* _WHAT TO WORK ON_: In the entries below, find the line with "ShapePending n m" and the line with "ShapeReconciling n m". Reproduce those two lines and every line between them exactly, and nothing more.

══════════

(* ===== verification/EngineSandbox.v ===== *)
(** * A small environment to run the engine in

    One account with an upstream address and no monitor, the journal of account control's
    sandbox, a stored control and the lock of its balance: a concrete instance on which the
    engine's programs are run. *)

From S2P Require Import Prelude GoStd Model ModelHealth ModelFailover Health AccountTypes AccountQueue Requests Effects AccountSandbox JsonRecords EngineCalls.
From S2P Require Import Intent.
Import Samples.

Record bench := mkBench {
  bn_sandbox : sandbox;
  bn_settings : Settings;
  bn_control : AccountControl;
  bn_lock : option BalanceLock;
  bn_conflicts : gset string;
  bn_snapshot : Snapshot;
  bn_now : time;
}.

Definition relay_account : Account :=
  sample_account <| acc_Credentials := {["base_url" := AnyString "https://relay.example"]} |>.

Definition legacy_settings : Settings :=
  no_settings <| st_HealthMode := HealthModeLegacy |> <| st_FailureThreshold := 3%Z |> <| st_RecoveryThreshold := 3%Z |>.

(** The balance of the account's source has run out. *)
Definition unfunded_bench : bench :=
  mkBench (mkSandbox relay_account None None AgentFreezeModeActive) legacy_settings no_control
    (Some (mkBalanceLock 3 7 midnight)) ∅ no_snapshot (midnight + minute)%Z.

Definition bench_serve (R : Type) (s : bench) (c : EngineCall R) : R * bench :=
  match c in EngineCall R return R * bench with
  | AccountCall c =>
      match c in Call R return R * bench with
      | GetControl _ => (Ok (bn_control s), s)
      | GetActiveBalanceLock _ => (Ok (bn_lock s), s)
      | c => let '(r, box) := sandbox_serve _ (bn_sandbox s) c in (r, s <| bn_sandbox := box |>)
      end
  | GetSettings => (Ok (bn_settings s), s)
  | UpdateSettings settings => (Ok (), s <| bn_settings := settings |>)
  | ListPolicies => (Ok ∅, s)
  | GetMonitorState id => (Ok (mkMonitorState id None "" 0 0 "" zero_time), s)
  | GetMonitorHealthState _ => (Ok no_health_state, s)
  | InsertMonitorObservation _ | CommitDecisionSnapshot _ _ => (Ok true, s)
  | ListMonitorObservations _ _ _ => (Ok [], s)
  | ListMonitorHistory _ _ _ => (Ok [], s)
  | GetTrafficWindow _ _ _ => (Err (NewError "no traffic"), s)
  | ListAccountModelCapabilities _ => (Ok [], s)
  | UpsertControl c => (Ok (), s <| bn_control := c |>)
  | CountAutomaticPauses _ _ _ => (Ok 0%Z, s)
  | HasPendingAccountOverrideTransition _ _ => (Ok false, s)
  | ListMonitors => (Ok [], s)
  | GetSnapshot => (bn_snapshot s, s)
  | ModifySnapshot f => ((), s <| bn_snapshot := f (bn_snapshot s) |>)
  | GetConflicts => (bn_conflicts s, s)
  | SetConflicts conflicts => ((), s <| bn_conflicts := conflicts |>)
  | RangeTexts keys => (keys, s)
  | NewCommandID => (Ok "cmd-5a", s)
  | EngineNow => (bn_now s, s)
  | SetAgentFreezeState _ | UpsertPolicy _ | UpsertPolicies _ | UpsertMonitorState _ | UpsertMonitorHealthState _
  | DeleteMonitorObservationsBefore _ | AddEvent _ | CommitControlEvents _ _ | ReconcilePendingAccountMutations
  | EnterMutation | EnterFreeze => (Ok (), s)
  | LeaveMutation | LeaveFreeze | LockRun | UnlockRun | RequestAccountsFrom _ _ | RequestFullFrom _ | WakeExpiry
  | SpawnCoordinator | SpawnExpiry => ((), s)
  end.

Definition on_bench : Requests.environment EngineCall bench := mkEnvironment bench bench_serve.

(** The submissions a run offered. *)
Definition offered (tr : list (Requests.exchange EngineCall)) : list Submission :=
  omap (λ x, match x with Exchange (AccountCall (AddCandidate s)) _ => Some s | _ => None end) tr.

Definition plain_engine : Engine := mkEngine midnight true true false.
(** The percentages of the load at the stages that limit it. *)
Definition stage_percent (settings : Settings) (stage : string) : option Z :=
  if bool_decide (stage ∈ [HealthStageLimited80; HealthStageRecovering80]) then Some 80%Z else
  if bool_decide (stage ∈ [HealthStageLimited50; HealthStageDegraded]) then Some (st_HealthDegradedPercent settings) else
  if bool_decide (stage ∈ [HealthStageLimited25; HealthStageRecovering25]) then Some (st_HealthTrialPercent settings) else
  if bool_decide (stage = HealthStageRecovering50) then Some (st_HealthMidPercent settings) else None.

(** Why the state is asked for, with the control that was saved. *)
Inductive grounds (settings : Settings) (clock : list time) (c : AccountControl) : Operation → DesiredState → Prop :=
  | PauseGrounds : policy_locked c = true → grounds settings clock c OperationSetAccountSchedulable (schedulableState false)
  | ResumeGrounds : ct_OwnsPause c = true → policy_locked c = false →
      grounds settings clock c OperationSetAccountSchedulable (schedulableState true)
  | LimitGrounds account percent :
      st_HealthMode settings = HealthModeAdaptive → acc_ID account = ct_AccountID c →
      stage_percent settings (ct_LoadStage c) = Some percent →
      grounds settings clock c OperationSetAccountLoadFactor (load_state (desiredLoadFactor account c percent))
  | RestoreGrounds :
      st_HealthMode settings = HealthModeAdaptive ∧ ct_LoadStage c = HealthStageHealthy ∧ ct_OwnsLoadFactor c = true
      ∨ (∃ now, now ∈ clock ∧ loadControlExpired c now = true) →
      grounds settings clock c OperationSetAccountLoadFactor (load_state (ct_OriginalLoadFactor c)).
(* ===== verification/EngineCommands.v ===== *)
(** * Commands of administrators and of the agent

    [internal/reconcile/account_control.go] and [engine.go]: commands become intents with
    the identity of the command, are submitted to account control, and release holds and
    pins; settings, policies and the freeze state are published. *)

From S2P Require Import Prelude GoStd Float JsonText Intent Arbiter Model ModelHealth ModelFailover AccountTypes Bridge JsonRecords Requests Effects AccountService EngineCalls EngineHealth EngineControl EngineAccounts Sha256 AccountQueue BridgeFacts AccountSandbox EngineSandbox.

Section commands.
Context `{UnicodeTables, JsonFloats} (e : Engine).

(** ** Identities *)

Definition administratorCommandRequestKey (commandID : string) : string :=
  stableDigest "administrator-command-v1-" [trim_space commandID].
Definition agentCommandRequestKey (commandID : string) : string :=
  stableDigest "agent-command-v1-" [trim_space commandID].

Definition fallbackReason (value fallback : string) : string :=
  let value := trim_space value in if bool_decide (value = "") then fallback else value.

Definition administratorContext (commandID actor reason : string) (created : time) (expires : option time) : LegacyContext :=
  mkLegacyContext SourceAdministratorRequest (trim_space commandID) (trim_space actor) (trim_space reason) [] "" "" created expires.

Definition explicitAdministrator (actor : string) : option error :=
  let actor := to_lower (trim_space actor) in
  if bool_decide (actor = "") || String.prefix "agent:" actor || bool_decide (actor = "administrator:agent")
  then Some (NewError "account command requires an explicit direct administrator") else None.
Definition perform (c : command_call) (t : table) : result command_error command_reply * table :=
  match c with
  | CreateCall clock id item => replied Created (insert_command clock id item t)
  | ClaimCall clock worker now leaseDuration limit => replied Claimed (ClaimDueScheduledCommands clock worker now leaseDuration limit t)
  | RenewCall clock id worker now leaseDuration => replied (λ _, Done) (RenewScheduledCommandLease clock id worker now leaseDuration t)
  | DeferCall clock id worker message retryAt => replied (λ _, Done) (DeferLeasedScheduledCommand clock id worker message retryAt t)
  | CompleteCall clock id worker resultJSON completedAt => replied (λ _, Done) (CompleteScheduledCommand clock id worker resultJSON completedAt t)
  | AttemptCall clock id worker resultJSON attemptedAt => replied (λ _, Done) (RecordScheduledCommandAttemptState clock id worker resultJSON attemptedAt t)
  | FailCall clock id worker message retryAt => replied FailedAs (FailScheduledCommand clock id worker message retryAt t)
  | QuarantineCall clock id worker message resultJSON => replied (λ _, Done) (MarkScheduledCommandReconcilingWithResult clock id worker message resultJSON t)
  | TouchCall clock id resultJSON message => replied (λ _, Done) (TouchScheduledCommandReconciliation clock id resultJSON message t)
  | ResolveCall clock id status resultJSON message retryAt => replied (λ _, Done) (ResolveScheduledCommandReconciliation clock id status resultJSON message retryAt t)
  | CancelCall clock id actor reason => replied (λ _, Done) (CancelScheduledCommand clock id actor reason t)
  | RecoverCall now => replied Recovered (recover_commands now t)
  | CleanupCall before steps goals => replied (λ _, Done) (CleanupAgentV2Data before steps goals t)
  | BackfillCall id => (Ok Done, backfillMutationAttempt id t)
  | OccurrenceCall => (Ok Done, backfillOccurrences t)
  end.

(** What the store may be asked to insert: a prepared command with an identifier that was
    never used. *)
Definition insertable (c : command_call) (used : list sqlval) : Prop :=
  match c with
  | CreateCall _ id item => SInt id ∉ used ∧ sc_Status item = AgentCommandStatusPending ∧ (1 ≤ sc_MaxAttempts item ≤ 100)%Z
  | _ => True
  end.

(** The table, and the identifiers of the rows that were deleted: the column is
    [AUTOINCREMENT], which never gives them again. *)
Definition books : Type := table * list sqlval.
Definition ids (t : table) : list sqlval := column "id" <$> t.
Definition after_call (s : books) (t : table) : books := (t, s.2 ++ filter (λ id, id ∉ ids t) (ids s.1)).

(** A call: done, or refused by the engine, before or after the commit. *)
Definition carried (s : books) (c : command_call) (r : result command_error command_reply) (s' : books) : Prop :=
  insertable c (ids s.1 ++ s.2)
  ∧ ∃ t, s' = after_call s t
      ∧ ((r, t) = perform c s.1 ∨ ∃ text, r = Err (CommandSQL (EngineError text)) ∧ (t = s.1 ∨ t = (perform c s.1).2)).

Inductive history : books → list (command_call * result command_error command_reply) → books → Prop :=
  | HistoryNone s : history s [] s
  | HistoryMore s log s' c r s'' : history s log s' → carried s' c r s'' → history s (log ++ [(c, r)]) s''.
End calls.

(** * What the table guarantees *)

(** ** Rows *)

(** The status of a command with its attempts, their bound, the lease, the mark of its
    mutation and the end. *)
Inductive shape : string → Z → Z → sqlval → sqlval → sqlval → sqlval → Prop :=
  | ShapePending n m mark : (0 ≤ n ≤ m)%Z → shape AgentCommandStatusPending n m (SText "") SNull mark SNull
  | ShapeLeased n m worker until mark : (1 ≤ n ≤ m)%Z → worker ≠ "" → shape AgentCommandStatusLeased n m (SText worker) (SText until) mark SNull
  | ShapeReconciling n m mark : (0 ≤ n ≤ m)%Z → shape AgentCommandStatusReconciling n m (SText "") SNull mark SNull
  | ShapeClosed status n m mark at_ : terminalAgentCommand status = true → (0 ≤ n ≤ m)%Z → shape status n m (SText "") SNull mark (SText at_).

Record seen (r : row) (status : string) (n m : Z) (owner until mark completed : sqlval) : Prop := {
  seen_status : column "status" r = SText status;
  seen_attempts : column "attempt_count" r = SInt n;
  seen_max : column "max_attempts" r = SInt m;
  seen_owner : column "lease_owner" r = owner;
  seen_until : column "lease_until" r = until;
  seen_mark : column "mutation_attempted_at" r = mark;
  seen_completed : column "completed_at" r = completed;
}.
Definition command_ok (r : row) : Prop :=
  ∃ status n m owner until mark completed, seen r status n m owner until mark completed ∧ shape status n m owner until mark completed.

══════════

* _SOLUTION BELOW_:
  | ShapePending n m mark : (0 ≤ n ≤ m)%Z → shape AgentCommandStatusPending n m (SText "") SNull mark SNull
  | ShapeLeased n m worker until mark : (1 ≤ n ≤ m)%Z → worker ≠ "" → shape AgentCommandStatusLeased n m (SText worker) (SText until) mark SNull
  | ShapeReconciling n m mark : (0 ≤ n ≤ m)%Z → shape AgentCommandStatusReconciling n m (SText "") SNull mark SNull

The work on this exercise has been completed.